The paper introduces a novel FPGA decoder architecture for QC-LDPC convolutional codes that significantly improves throughput using dynamic memory and pipelining techniques.

Findings

Achieves 2.0 Gb/s throughput at 100 MHz clock frequency.

Displays error performance lower than 10^{-13} at Eb/N0 of 3.55 dB.
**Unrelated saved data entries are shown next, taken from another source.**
(* ===== verification/EditRead.v ===== *)
(** * Values printed and read back

    What an output function prints of a variable, and what the assignment of
    the same attribute makes of the text: numbers, addresses and hardware
    addresses come back as they were; a text comes back when its function
    accepts it. *)

From S2P Require Import Prelude CLib FileSys Inet Utility CfgStore ApCfgSys ApCfgWlan ApCfgLists EditVars EditAssign EditOutput EditTable EditParse EditEffect EditSafe.

(** ** Effects write at fixed places *)

(** On variables of one size an effect fails always or never, and writes the
    same bytes to the same places. *)
Definition uniform (e : eff) : Prop := ∀ n,
  (∀ o, length o = n → e o = None) ∨
  ∃ w : nat → option ascii, ∀ o, length o = n →
    ∃ i, e o = Some i ∧ length i = n ∧ ∀ k, (k < n)%nat → i !! k = match w k with Some c => Some c | None => o !! k end.

Lemma uniform_id : uniform Some.
Proof. intros n. right. exists (λ _, None). intros o Ho. by exists o. Qed.

Lemma uniform_none : uniform (λ _, None).
Proof. intros n. by left. Qed.

Lemma uniform_put off d : uniform (e_put off d).
Proof.
  intros n. destruct (decide (off + length d <= n)%nat) as [Hle|Hle].
  - right. exists (λ k, if decide (off <= k < off + length d)%nat then d !! (k - off)%nat else None).
    intros o Ho. unfold e_put. rewrite decide_True by lia. eexists. split; [done|].
    split; [rewrite splice_keeps_length; lia|]. intros k Hk. unfold splice.
    destruct (decide (off <= k < off + length d)%nat) as [Hin|Hout].
    + rewrite lookup_app_r, length_take, lookup_app_l by (rewrite ?length_take; lia).
      rewrite Nat.min_l by lia. destruct (d !! (k - off)%nat) eqn:E; [done|].
      apply lookup_ge_None in E. lia.
    + destruct (decide (k < off)%nat).
      * rewrite lookup_app_l by (rewrite length_take; lia). by rewrite lookup_take_lt.
      * rewrite lookup_app_r, length_take, lookup_app_r by (rewrite ?length_take; lia).
        rewrite Nat.min_l by lia. rewrite lookup_drop. f_equal. lia.
  - left. intros o Ho. unfold e_put. by rewrite decide_False by lia.
Qed.

Lemma uniform_seq e1 e2 : uniform e1 → uniform e2 → uniform (e_seq e1 e2).
Proof.
  intros H1 H2 n. destruct (H1 n) as [F1|[w1 W1]].
  { left. intros o Ho. unfold e_seq. by rewrite F1. }
  destruct (H2 n) as [F2|[w2 W2]].
  - left. intros o Ho. unfold e_seq. destruct (W1 o Ho) as (i & -> & Hi & _). cbn [mbind option_bind]. by apply F2.
  - right. exists (λ k, match w2 k with Some c => Some c | None => w1 k end). intros o Ho. unfold e_seq.
    destruct (W1 o Ho) as (i & -> & Hi & L1). cbn [mbind option_bind].
    destruct (W2 i Hi) as (j & -> & Hj & L2). exists j. split; [done|]. split; [done|].
    intros k Hk. rewrite L2 by done. destruct (w2 k); [done|]. by apply L1.
Qed.

Lemma uniform_if (b : bool) e1 e2 : uniform e1 → uniform e2 → uniform (if b then e1 else e2).
Proof. by destruct b. Qed.
Lemma uniform_when b e : uniform e → uniform (e_when b e).
Proof. intros H. destruct b; [done|apply uniform_id]. Qed.
Lemma uniform_lift {A} (x : outcome A) e : (∀ a, uniform (e a)) → uniform (e_lift x e).
Proof. intros H. unfold e_lift. destruct x; [apply H|apply uniform_none..]. Qed.
Lemma uniform_assigned x e : (∀ z, uniform (e z)) → uniform (e_assigned x e).
Proof. intros H. destruct x; [apply H|apply uniform_none]. Qed.
Lemma uniform_tok x e : (∀ z, uniform (e z)) → uniform (e_tok x e).
Proof. intros H. destruct x; [apply H|apply uniform_none]. Qed.

Ltac uniform_step :=
  lazymatch goal with
  | |- uniform Some => apply uniform_id
  | |- uniform (λ _, None) => apply uniform_none
  | |- uniform (e_put _ _) => apply uniform_put
  | |- uniform (e_byte _) => apply uniform_put
  | |- uniform (e_word _) => apply uniform_put
  | |- uniform (e_zero _) => apply uniform_put
  | |- uniform (e_strcpy _) => apply uniform_put
  | |- uniform (e_seq _ _) => apply uniform_seq
  | |- uniform (e_when _ _) => apply uniform_when
  | |- uniform (e_lift _ _) => apply uniform_lift; intros ?
  | |- uniform (e_assigned _ _) => apply uniform_assigned; intros ?
  | |- uniform (e_tok _ _) => apply uniform_tok; intros ?
  | |- uniform (if ?b then _ else _) => first [apply uniform_if|destruct b]
  | |- uniform (match ?x with _ => _ end) => destruct x
  | |- uniform (e_digit _ _ _) => unfold e_digit
  | |- uniform (e_number _ _ _ _ _) => unfold e_number
  | |- uniform (e_quad _ _) => unfold e_quad
  | |- uniform (e_text _ _ _) => unfold e_text
  | |- uniform (e_secret _ _ _) => unfold e_secret
  | |- uniform (e_key _) => unfold e_key
  | |- uniform (e_mac _) => unfold e_mac
  | |- uniform (e_ssid _) => unfold e_ssid
  | |- uniform (e_mail _) => unfold e_mail
  | |- uniform (e_smtp _) => unfold e_smtp
  | |- uniform (e_zone _) => unfold e_zone
  | |- uniform (e_date _) => unfold e_date
  | |- uniform (e_time _) => unfold e_time
  | |- uniform (e_percent _) => unfold e_percent
  end; cbv beta zeta.

Lemma effect_uniform f value : uniform (effect f value).
Proof. destruct f; cbn [effect]; repeat uniform_step. Qed.

Lemma effect_length f value o i : effect f value o = Some i → length i = length o.
Proof.
  intros E. destruct (effect_uniform f value (length o)) as [F|[w W]]; [by rewrite F in E|].
  destruct (W o eq_refl) as (j & Ej & Hj & _). congruence.
Qed.

(** Two variables that come out alike at a place where they were different had
    it written, and so has every variable of that size. *)
Lemma uniform_written e o1 o2 i1 i2 o :
  uniform e → length o1 = length o → length o2 = length o → e o1 = Some i1 → e o2 = Some i2 →
  ∃ i, e o = Some i ∧ length i = length o ∧
    ∀ k, (k < length o)%nat → i1 !! k = i2 !! k → o1 !! k ≠ o2 !! k ∨ o !! k = o1 !! k → i !! k = i1 !! k.
Proof.
  intros He H1 H2 E1 E2. destruct (He (length o)) as [F|[w W]]; [by rewrite (F o1) in E1|].
  destruct (W o1 H1) as (j1 & Ej1 & _ & L1), (W o2 H2) as (j2 & Ej2 & _ & L2), (W o eq_refl) as (i & Ei & Hi & L).
  exists i. split; [done|]. split; [done|]. intros k Hk E Hk'.
  assert (j1 = i1) as -> by congruence. assert (j2 = i2) as -> by congruence.
  rewrite L by done. rewrite L1 in E |- * by done. rewrite L2 in E by done. destruct (w k); [done|].
  destruct Hk' as [?|?]; [done|congruence].
Qed.

(** ** What is printed *)

Definition word_of (z : Z) : bytes := [chr (z / 256); chr z].

(** The text of a value, as far as a scanner reads it again: a percentage ends
    in a blank and a sign. *)
Definition shown (g : output_fn) (b : bytes) : option cstr :=
  match g with
  | pOutputStr | pOutputPass => match rd_str b with Done t => Some t | _ => None end
  | pOutputByte => Some (dec (byte_in b))
  | pOutputWord => Some (dec (word_in b))
  | pOutputIP =>
      let q := map code (take 4 b) in
      Some (if existsb (λ z, negb (z =? 0)) q then joined ["."%char] (map dec q) else [])
  | pOutputMac =>
      let a := take 6 b in
      Some (if existsb (λ c, negb (code c =? 0)) a then mac_text a else [])
  | pOutputPercent =>
      let z := word_in b in
      Some (if z =? 0 then [] else dec (z / 100) ++ "."%char :: pad0 2 (dec (z mod 100)))
  | pOutputScMacList => Some []
  end.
Efficiently utilizes FPGA embedded memory for high data-rate decoding.

Abstract

This paper propose a decoder architecture for low-density parity-check convolutional code (LDPCCC). Specifically, the LDPCCC is derived from a quasi-cyclic (QC) LDPC block code. By making use of the quasi-cyclic structure, the proposed LDPCCC decoder adopts a dynamic message storage in the memory and uses a simple address controller. The decoder efficiently combines the memories in the pipelining processors into a large memory block so as to take advantage of the data-width of the embedded memory in a modern field-programmable gate array (FPGA). A rate-5/6 QC-LDPCCC has been implemented on an Altera Stratix FPGA. It achieves up to 2.0 Gb/s throughput with a clock frequency of 100 MHz. Moreover, the decoder displays an excellent error performance of lower than $10^{-13}$ at a bit-energy-to-noise-power-spectral-density ratio ($E_b/N_0$) of 3.55 dB.